:: RECORD EXCERPTS ::
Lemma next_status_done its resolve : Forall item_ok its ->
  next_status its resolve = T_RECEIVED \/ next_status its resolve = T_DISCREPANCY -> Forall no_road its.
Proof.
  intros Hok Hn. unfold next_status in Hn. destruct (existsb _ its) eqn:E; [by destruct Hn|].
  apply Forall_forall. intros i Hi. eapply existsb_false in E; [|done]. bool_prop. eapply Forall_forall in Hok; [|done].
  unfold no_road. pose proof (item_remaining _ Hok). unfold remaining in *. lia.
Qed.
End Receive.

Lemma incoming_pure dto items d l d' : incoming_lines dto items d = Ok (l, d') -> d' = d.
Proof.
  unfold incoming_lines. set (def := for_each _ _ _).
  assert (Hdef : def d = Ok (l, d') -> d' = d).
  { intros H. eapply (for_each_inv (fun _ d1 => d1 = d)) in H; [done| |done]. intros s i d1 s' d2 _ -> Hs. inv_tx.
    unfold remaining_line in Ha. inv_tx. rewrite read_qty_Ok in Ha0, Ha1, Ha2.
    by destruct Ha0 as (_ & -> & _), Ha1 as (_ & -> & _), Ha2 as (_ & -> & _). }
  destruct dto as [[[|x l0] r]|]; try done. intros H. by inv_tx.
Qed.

:: INSTRUCTIONS TO FOLLOW ::
Word for word, please return the lines from the one containing "by destruct Ha0" through the end of the listing, both ends included, and nothing else.

:: WRITTEN SOLUTION ::
    by destruct Ha0 as (_ & -> & _), Ha1 as (_ & -> & _), Ha2 as (_ & -> & _). }
  destruct dto as [[[|x l0] r]|]; try done. intros H. by inv_tx.
Qed.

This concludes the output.